WHAT TO WORK ON
Would you copy the line that includes "let res' := slice" and every line that follows it, down to the last line of the listing below, exactly as they stand?

EXCERPTED RECORDS
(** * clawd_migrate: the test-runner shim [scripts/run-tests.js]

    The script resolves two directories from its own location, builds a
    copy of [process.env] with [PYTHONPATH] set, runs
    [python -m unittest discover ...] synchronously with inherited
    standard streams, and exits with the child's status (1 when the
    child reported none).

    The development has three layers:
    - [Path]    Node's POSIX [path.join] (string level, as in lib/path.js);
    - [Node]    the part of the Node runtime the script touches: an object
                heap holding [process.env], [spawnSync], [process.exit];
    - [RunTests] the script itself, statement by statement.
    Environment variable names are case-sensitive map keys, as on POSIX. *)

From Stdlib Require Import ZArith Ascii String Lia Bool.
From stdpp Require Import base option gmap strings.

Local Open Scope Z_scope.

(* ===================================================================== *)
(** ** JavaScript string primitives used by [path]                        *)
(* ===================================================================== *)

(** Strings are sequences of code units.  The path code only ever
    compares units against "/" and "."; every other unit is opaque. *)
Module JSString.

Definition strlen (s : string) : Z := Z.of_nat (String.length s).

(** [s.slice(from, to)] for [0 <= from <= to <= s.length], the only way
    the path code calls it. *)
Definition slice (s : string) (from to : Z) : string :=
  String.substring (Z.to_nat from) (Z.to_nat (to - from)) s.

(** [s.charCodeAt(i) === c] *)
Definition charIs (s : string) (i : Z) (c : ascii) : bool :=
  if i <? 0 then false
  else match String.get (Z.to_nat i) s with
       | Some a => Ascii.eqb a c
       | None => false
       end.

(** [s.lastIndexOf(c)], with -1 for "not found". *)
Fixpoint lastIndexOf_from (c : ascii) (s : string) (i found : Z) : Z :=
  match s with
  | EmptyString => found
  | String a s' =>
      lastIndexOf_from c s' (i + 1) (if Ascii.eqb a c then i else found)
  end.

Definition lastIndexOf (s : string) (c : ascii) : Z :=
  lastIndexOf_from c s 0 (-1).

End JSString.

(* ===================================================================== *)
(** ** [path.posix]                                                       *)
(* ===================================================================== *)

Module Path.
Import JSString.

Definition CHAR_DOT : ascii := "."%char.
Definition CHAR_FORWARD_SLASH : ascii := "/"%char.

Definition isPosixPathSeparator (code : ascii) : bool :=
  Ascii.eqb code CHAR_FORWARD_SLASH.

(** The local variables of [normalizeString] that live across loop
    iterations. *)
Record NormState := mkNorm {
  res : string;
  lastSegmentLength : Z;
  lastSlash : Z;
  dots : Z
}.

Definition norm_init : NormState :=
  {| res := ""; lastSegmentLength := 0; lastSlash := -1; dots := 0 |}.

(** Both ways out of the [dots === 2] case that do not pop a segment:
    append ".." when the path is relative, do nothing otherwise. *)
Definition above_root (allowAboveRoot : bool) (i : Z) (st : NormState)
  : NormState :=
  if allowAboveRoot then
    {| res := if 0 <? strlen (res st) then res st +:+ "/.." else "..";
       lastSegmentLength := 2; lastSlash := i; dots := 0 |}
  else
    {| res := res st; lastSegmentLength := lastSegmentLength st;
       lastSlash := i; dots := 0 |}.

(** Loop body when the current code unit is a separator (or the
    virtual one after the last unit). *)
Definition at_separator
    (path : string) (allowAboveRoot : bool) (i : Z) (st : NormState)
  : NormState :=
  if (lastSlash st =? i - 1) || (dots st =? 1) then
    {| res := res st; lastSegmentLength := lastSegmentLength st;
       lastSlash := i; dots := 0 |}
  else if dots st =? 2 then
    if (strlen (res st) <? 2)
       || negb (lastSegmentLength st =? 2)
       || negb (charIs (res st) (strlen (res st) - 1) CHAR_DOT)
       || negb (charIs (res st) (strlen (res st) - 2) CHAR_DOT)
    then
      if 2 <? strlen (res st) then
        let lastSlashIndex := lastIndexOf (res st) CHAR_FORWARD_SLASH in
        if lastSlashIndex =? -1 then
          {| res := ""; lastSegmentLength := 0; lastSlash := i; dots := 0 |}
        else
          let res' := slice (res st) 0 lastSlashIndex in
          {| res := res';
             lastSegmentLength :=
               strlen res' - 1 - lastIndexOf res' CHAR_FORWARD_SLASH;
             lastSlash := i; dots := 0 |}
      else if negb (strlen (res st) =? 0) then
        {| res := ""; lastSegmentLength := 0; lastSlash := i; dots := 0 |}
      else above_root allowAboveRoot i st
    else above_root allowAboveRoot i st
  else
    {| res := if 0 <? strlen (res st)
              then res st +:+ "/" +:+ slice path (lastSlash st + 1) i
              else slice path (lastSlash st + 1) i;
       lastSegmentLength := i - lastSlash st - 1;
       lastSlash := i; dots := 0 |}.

YOUR RESPONSE
          let res' := slice (res st) 0 lastSlashIndex in
          {| res := res';
             lastSegmentLength :=
               strlen res' - 1 - lastIndexOf res' CHAR_FORWARD_SLASH;
             lastSlash := i; dots := 0 |}
      else if negb (strlen (res st) =? 0) then
        {| res := ""; lastSegmentLength := 0; lastSlash := i; dots := 0 |}
      else above_root allowAboveRoot i st
    else above_root allowAboveRoot i st
  else
    {| res := if 0 <? strlen (res st)
              then res st +:+ "/" +:+ slice path (lastSlash st + 1) i
              else slice path (lastSlash st + 1) i;
       lastSegmentLength := i - lastSlash st - 1;
       lastSlash := i; dots := 0 |}.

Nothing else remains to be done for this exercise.